* Dataset extract:
----------------
(** X18.  focus_nearest, called while the focused widget has a region
    with a place, in the arithmetic of any machine, when the distance
    function fails on no admissible region and [<] orders the threshold
    and the distances computed (it is transitive on them, and a number
    below a second one is below every number that is not below that
    second one).  If the distance of some admissible region compares
    below the threshold, the region passed to change_focus is an
    admissible region at the least distance: its distance compares below
    that of every admissible region before it in the list, and the
    distance of no admissible region after it compares below its own.
    If not, the distance of no admissible region compares below the
    threshold.  On doubles [<] is such an order as long as none of these
    numbers is a NaN ([doubles_lt_trans], [doubles_lt_before]). *)
Theorem focus_nearest_on_selects_nearest (mach : Machine) (cfg : Config)
    (from_x0 from_y0 from_x1 from_y1 to_x0 to_y0 to_x1 to_y1 : mnum mach)
    (line_dist : mnum mach -> mnum mach -> mnum mach -> mnum mach ->
                 mnum mach -> mnum mach -> mnum mach -> mnum mach ->
                 option (mnum mach))
    (condition : Focus -> Focus -> bool)
    (xmul ymul wmul hmul : Q) (s : State)
    (current : Widget) (from_focus : Focus) (from_x : Q) :
  focused s = Some current ->
  find_current (focus_list s) current = Some from_focus ->
  x from_focus = Some from_x ->
  let dist :=
    candidate_dist_on mach
      (madd mach (mof mach from_x) (mmul mach (mof mach (w from_focus)) from_x0))
      (madd mach (mof mach (y from_focus))
         (mmul mach (mof mach (h from_focus)) from_y0))
      (madd mach (mof mach from_x) (mmul mach (mof mach (w from_focus)) from_x1))
      (madd mach (mof mach (y from_focus))
         (mmul mach (mof mach (h from_focus)) from_y1))
      to_x0 to_y0 to_x1 to_y1 line_dist in
  let threshold := initial_focus_dist_on mach cfg in
  let known := fun v =>
    v = threshold \/ measured (focus_list s) from_focus condition dist v in
  (forall g, g ∈ focus_list s -> admissible from_focus condition g ->
             is_Some (dist g)) ->
  (forall a b c, known a -> known b -> known c ->
     mlt mach a b = true -> mlt mach b c = true -> mlt mach a c = true) ->
  (forall a b c, known a -> known b -> known c ->
     mlt mach a b = true -> mlt mach c b = false -> mlt mach a c = true) ->
  (exists l1 f l2 d,
      focus_list s = l1 ++ f :: l2 /\
      admissible from_focus condition f /\
      dist f = Some d /\ mlt mach d threshold = true /\
      (forall g, g ∈ l1 -> admissible from_focus condition g ->
                 exists dg, dist g = Some dg /\ mlt mach d dg = true) /\
      (forall g, g ∈ l2 -> admissible from_focus condition g ->
                 exists dg, dist g = Some dg /\ mlt mach dg d = false) /\
      focus_nearest_on mach cfg from_x0 from_y0 from_x1 from_y1
        to_x0 to_y0 to_x1 to_y1 line_dist condition xmul ymul wmul hmul s
        = change_focus (Some f) s)
  \/
  (forall g, g ∈ focus_list s -> admissible from_focus condition g ->
             exists dg, dist g = Some dg /\ mlt mach dg threshold = false).
Proof.
  intros Hcur Hfind Hx dist threshold known Htotal Htrans Hbefore.
  rewrite (focus_nearest_on_main_loop mach cfg from_x0 from_y0 from_x1
             from_y1 to_x0 to_y0 to_x1 to_y1 line_dist condition
             xmul ymul wmul hmul s current from_focus from_x Hcur Hfind Hx).
  fold threshold.
  revert dist known Htotal Htrans Hbefore.
  generalize (madd mach (mof mach from_x)
                (mmul mach (mof mach (w from_focus)) from_x0)),
             (madd mach (mof mach (y from_focus))
                (mmul mach (mof mach (h from_focus)) from_y0)),
             (madd mach (mof mach from_x)
                (mmul mach (mof mach (w from_focus)) from_x1)),
             (madd mach (mof mach (y from_focus))
                (mmul mach (mof mach (h from_focus)) from_y1)).
  intros fx0 fy0 fx1 fy1 dist known Htotal Htrans Hbefore.
  assert (forall fl acc,
            (forall g, g ∈ fl -> admissible from_focus condition g ->
                       is_Some (dist g)) ->
            is_Some (nearest_loop_on mach fl from_focus fx0 fy0 fx1 fy1
                       to_x0 to_y0 to_x1 to_y1 line_dist condition acc))
    as Hreturns.
  { induction fl as [|f0 fl IH]; intros acc Hfl; [simpl; eauto|].
    assert (forall g, g ∈ fl -> admissible from_focus condition g ->
                      is_Some (dist g)) as Hfl'
      by (intros g Hg; apply Hfl; right; exact Hg).
    destruct (admissible_cases from_focus condition f0) as [Hadm|Hnot].
    - rewrite (nearest_loop_on_measure mach from_focus fx0 fy0 fx1 fy1
                 to_x0 to_y0 to_x1 to_y1 line_dist condition
                 f0 fl acc Hadm).
      destruct (Hfl f0) as [d Hd]; [left|exact Hadm|].
      unfold dist in Hd. rewrite Hd.
      destruct (mlt mach d (new_focus_dist_on acc)); apply IH; exact Hfl'.
    - destruct (nearest_loop_on_skip mach from_focus fx0 fy0 fx1 fy1
                  to_x0 to_y0 to_x1 to_y1 line_dist condition
                  f0 fl acc Hnot) as (acc' & E & _).
      cbv beta in E. rewrite E. apply IH. exact Hfl'. }
  destruct (Hreturns (focus_list s)
              {| placeless_on := None; new_focus_on := None;
                 new_focus_dist_on := threshold |} Htotal) as [r Hloop].
  rewrite Hloop.
  destruct (nearest_loop_on_min mach from_focus fx0 fy0 fx1 fy1
              to_x0 to_y0 to_x1 to_y1 line_dist condition
              known Htrans Hbefore (focus_list s)
              {| placeless_on := None; new_focus_on := None;
                 new_focus_dist_on := threshold |} r)
    as [[_ Hall] | (l1 & f & l2 & d & Hfl & Hf & Hn & Hfd & Hlt & H1 & H2)].
  - intros g d Hg Ha Hd. right. exists g.
    split; [exact Hg|split; [exact Ha|exact Hd]].
  - left. reflexivity.
  - exact Hloop.
  - right. exact Hall.
  - left. exists l1, f, l2, d. rewrite Hn. simpl.
    repeat (split; [assumption|]). reflexivity.
Qed.

(** Splits a number known to a search into the threshold and the distances
    of the regions of a list given in full, and computes each. *)
Ltac known_cases H :=
  let g := fresh "g" in
  let Hin := fresh "Hin" in
  let Hid := fresh "Hid" in
  let Hd := fresh "Hd" in
  destruct H as [H | (g & Hin & [Hid _] & Hd)];
  [ subst
  | simpl in Hin;
    repeat (apply elem_of_cons in Hin as [->|Hin];
            [ first [ exfalso; apply Hid; reflexivity
                    | vm_compute in Hd; injection Hd as <- ] | ]);
    try solve [inversion Hin] ].

(** The right key in double arithmetic with a penalty of 1024, from a
    focused region at (2,8,1,40) and two regions to its right, at
    (3,8,23,20) and at (4,8,13,13).  Their distances are computed as
    5.760000000000004 and 5.76: the second region compares below the
    first and is focused. *)
Lemma focus_nearest_on_selects_nearest_witness :
  focus_right_on binary64 {| focus_crossrange_penalty := 1024 |}
    (showing [region 1 11 2 8 1 40; region 2 12 3 8 23 20;
              region 3 13 4 8 13 13] (Some 11%nat))
  = change_focus (Some (region 3 13 4 8 13 13))
      (showing [region 1 11 2 8 1 40; region 2 12 3 8 23 20;
                region 3 13 4 8 13 13] (Some 11%nat)).
Proof.
  destruct (focus_nearest_on_selects_nearest binary64
              {| focus_crossrange_penalty := 1024 |}
              (mof binary64 (9#10)) (mof binary64 (1#10))
              (mof binary64 (9#10)) (mof binary64 (9#10))
              (mof binary64 (1#10)) (mof binary64 (1#10))
              (mof binary64 (1#10)) (mof binary64 (9#10))
              (verti_line_dist_on binary64
                 {| focus_crossrange_penalty := 1024 |})
              (fun old new => Qleb (x_of old + w old) (x_of new))
              (-1) 0 0 0
              (showing [region 1 11 2 8 1 40; region 2 12 3 8 23 20;
                        region 3 13 4 8 13 13] (Some 11%nat))
              11%nat (region 1 11 2 8 1 40) 2
              eq_refl eq_refl eq_refl)
    as [(l1 & f & l2 & d & Hfl & Hadm & Hd & _ & _ & Hafter & E) | Hfar].
  - intros g Hin _. simpl in Hin.
    repeat (apply elem_of_cons in Hin as [->|Hin];
            [eexists; vm_compute; reflexivity|]).
    inversion Hin.
  - intros a b c Ha Hb Hc.
    known_cases Ha; known_cases Hb; known_cases Hc; vm_compute; congruence.
  - intros a b c Ha Hb Hc.
    known_cases Ha; known_cases Hb; known_cases Hc; vm_compute; congruence.
  - simpl in Hfl.
    destruct Hadm as (Hid & _ & _).
    destruct l1 as [|r1 l1]; simpl in Hfl; injection Hfl as <- Hfl;
      [exfalso; apply Hid; reflexivity|].
    destruct l1 as [|r2 l1]; simpl in Hfl; injection Hfl as <- Hfl.
    { exfalso. subst l2.
      destruct (Hafter (region 3 13 4 8 13 13)) as (dg & Hdg & Hlt).
      - left.
      - split; [discriminate|split; [discriminate|reflexivity]].
      - vm_compute in Hd. injection Hd as <-.
        vm_compute in Hdg. injection Hdg as <-.
        vm_compute in Hlt. discriminate Hlt. }
    destruct l1 as [|r3 l1]; simpl in Hfl; injection Hfl as <- Hfl;
      [exact E|].
    destruct l1; discriminate Hfl.
  - exfalso.
    destruct (Hfar (region 3 13 4 8 13 13)) as (dg & Hd & Hle).
    + right. right. left.
    + split; [discriminate|split; [discriminate|reflexivity]].
    + vm_compute in Hd. injection Hd as <-.
      vm_compute in Hle. discriminate Hle.
Defined.
(** * Servo / input state engine of the controller repository

    A shallow embedding of the modular variant of the servo controller
    ([config.py], [hardware.py], [controller_input.py], [web_interface.py],
    the update thread of [main.py]) together with the properties of its
    state engine, of its handlers and of its start-up.

    Python values are modelled as follows.
    - [int] is [Z] (unbounded).
    - [float] is an IEEE 754 binary64 number, [spec_float] with precision 53
      and maximal exponent 1024; the operations are those of
      [SpecFloat], rounding to nearest, ties to even.
    - the module-level dictionaries keyed by channel are [gmap Z _]; a
      subscript on a missing key raises [KeyError].
    - exceptions are an explicit outcome; functions that read or write the
      module globals are computations in a state-and-exception monad that
      keeps the state reached when the exception was raised. *)

From Stdlib Require Import ZArith Lia Bool List String QArith Qround SpecFloat.
From stdpp Require Import base option list gmap.

Local Open Scope Z_scope.

(** ** Python exceptions and outcomes *)

Module Py.

Inductive exn :=
| KeyError
| OverflowError
| ValueError
| ZeroDivisionError
| TypeError
| OSError.

Inductive outcome (A : Type) :=
| Ret (a : A)
| Raise (e : exn).
Arguments Ret {A} a.
Arguments Raise {A} e.

Definition obind {A B} (o : outcome A) (k : A -> outcome B) : outcome B :=
  match o with
  | Ret a => k a
  | Raise e => Raise e
  end.

(** Computations over a store [S]: the store is threaded through, and is
    still there after an exception. *)
Definition M (S A : Type) := S -> outcome A * S.

Definition ret {S A} (a : A) : M S A := fun s => (Ret a, s).
Definition raise {S A} (e : exn) : M S A := fun s => (Raise e, s).
Definition bind {S A B} (m : M S A) (k : A -> M S B) : M S B :=
  fun s => match m s with
           | (Ret a, s') => k a s'
           | (Raise e, s') => (Raise e, s')
           end.
Definition lift {S A} (o : outcome A) : M S A := fun s => (o, s).
Definition gets {S A} (f : S -> A) : M S A := fun s => (Ret (f s), s).
Definition modify {S} (f : S -> S) : M S unit := fun s => (Ret tt, f s).

(** [try: body except Exception as e: handler e] *)
Definition try_except {S A} (body : M S A) (handler : exn -> M S A) : M S A :=
  fun s => match body s with
           | (Ret a, s') => (Ret a, s')
           | (Raise e, s') => handler e s'
           end.

(** [for x in xs: body x] *)
Fixpoint for_each {S X} (xs : list X) (body : X -> M S unit) : M S unit :=
  match xs with
  | [] => ret tt
  | x :: rest => bind (body x) (fun _ => for_each rest body)
  end.

(** The store after running a computation, whatever its outcome. *)
Definition exec {S A} (m : M S A) (s : S) : S := snd (m s).
Definition result {S A} (m : M S A) (s : S) : outcome A := fst (m s).

Definition returns {A} (o : outcome A) : bool :=
  match o with
  | Ret _ => true
  | Raise _ => false
  end.

(** [d[k]] on a dictionary. *)
Definition getitem {V} (d : gmap Z V) (k : Z) : outcome V :=
  match d !! k with
  | Some v => Ret v
  | None => Raise KeyError
  end.

End Py.

Notation "'do' x <- c ;; k" := (Py.bind c (fun x => k))
  (at level 10, x name, c at level 99, k at level 200).
Notation "'run' c ;; k" := (Py.bind c (fun _ => k))
  (at level 10, c at level 99, k at level 200).

(** ** Python floats (binary64) *)

Module PyFloat.

Definition float := spec_float.
Definition prec : Z := 53.
Definition emax : Z := 1024.

Definition fadd : float -> float -> float := SFadd prec emax.
Definition fsub : float -> float -> float := SFsub prec emax.
Definition fmul : float -> float -> float := SFmul prec emax.
Definition fdiv : float -> float -> float := SFdiv prec emax.
Definition fneg : float -> float := SFopp.

(** [a < b] and [a > b] on floats; false when either side is a NaN. *)
Definition flt (a b : float) : bool := SFltb a b.
Definition fgt (a b : float) : bool := SFltb b a.
Definition fle (a b : float) : bool := SFleb a b.

(** The integer [z] itself, as an unrounded mantissa with exponent 0. *)
Definition exact (z : Z) : float :=
  match z with
  | Z0 => S754_zero false
  | Zpos p => S754_finite false p 0
  | Zneg p => S754_finite true p 0
  end.

Definition is_finite (x : float) : bool :=
  match x with
  | S754_zero _ | S754_finite _ _ _ => true
  | _ => false
  end.

Definition checked (x : float) : Py.outcome float :=
  if is_finite x then Py.Ret x else Py.Raise Py.OverflowError.

(** [float(z)]: the nearest double, [OverflowError] beyond the range. *)
Definition of_int (z : Z) : Py.outcome float :=
  checked (binary_normalize prec emax z 0 false).

(** [a / b] on two ints: the correctly rounded quotient. *)
Definition int_truediv (a b : Z) : Py.outcome float :=
  if b =? 0 then Py.Raise Py.ZeroDivisionError
  else checked (fdiv (exact a) (exact b)).

(** A decimal literal [n/d] of the source text, rounded as the parser
    rounds it (to the nearest double). *)
Definition lit (n d : Z) : float := fdiv (exact n) (exact d).

(** [int(x)]: truncation toward zero. *)
Definition to_int (x : float) : Py.outcome Z :=
  match x with
  | S754_zero _ => Py.Ret 0
  | S754_finite s m e =>
      let a := match e with
               | Z0 => Zpos m
               | Zpos _ => Z.shiftl (Zpos m) e
               | Zneg p => Z.shiftr (Zpos m) (Zpos p)
               end in
      Py.Ret (if s then - a else a)
  | S754_infinity _ => Py.Raise Py.OverflowError
  | S754_nan => Py.Raise Py.ValueError
  end.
----------------
* How to complete this task: When the line with "Hfl; [simpl; eauto|]." is reached in the data above, begin copying, and stop after the line with "destruct (mlt mach"; copy each line exactly, both ends included.

* Task solution:
  { induction fl as [|f0 fl IH]; intros acc Hfl; [simpl; eauto|].
    assert (forall g, g ∈ fl -> admissible from_focus condition g ->
                      is_Some (dist g)) as Hfl'
      by (intros g Hg; apply Hfl; right; exact Hg).
    destruct (admissible_cases from_focus condition f0) as [Hadm|Hnot].
    - rewrite (nearest_loop_on_measure mach from_focus fx0 fy0 fx1 fy1
                 to_x0 to_y0 to_x1 to_y1 line_dist condition
                 f0 fl acc Hadm).
      destruct (Hfl f0) as [d Hd]; [left|exact Hadm|].
      unfold dist in Hd. rewrite Hd.
      destruct (mlt mach d (new_focus_dist_on acc)); apply IH; exact Hfl'.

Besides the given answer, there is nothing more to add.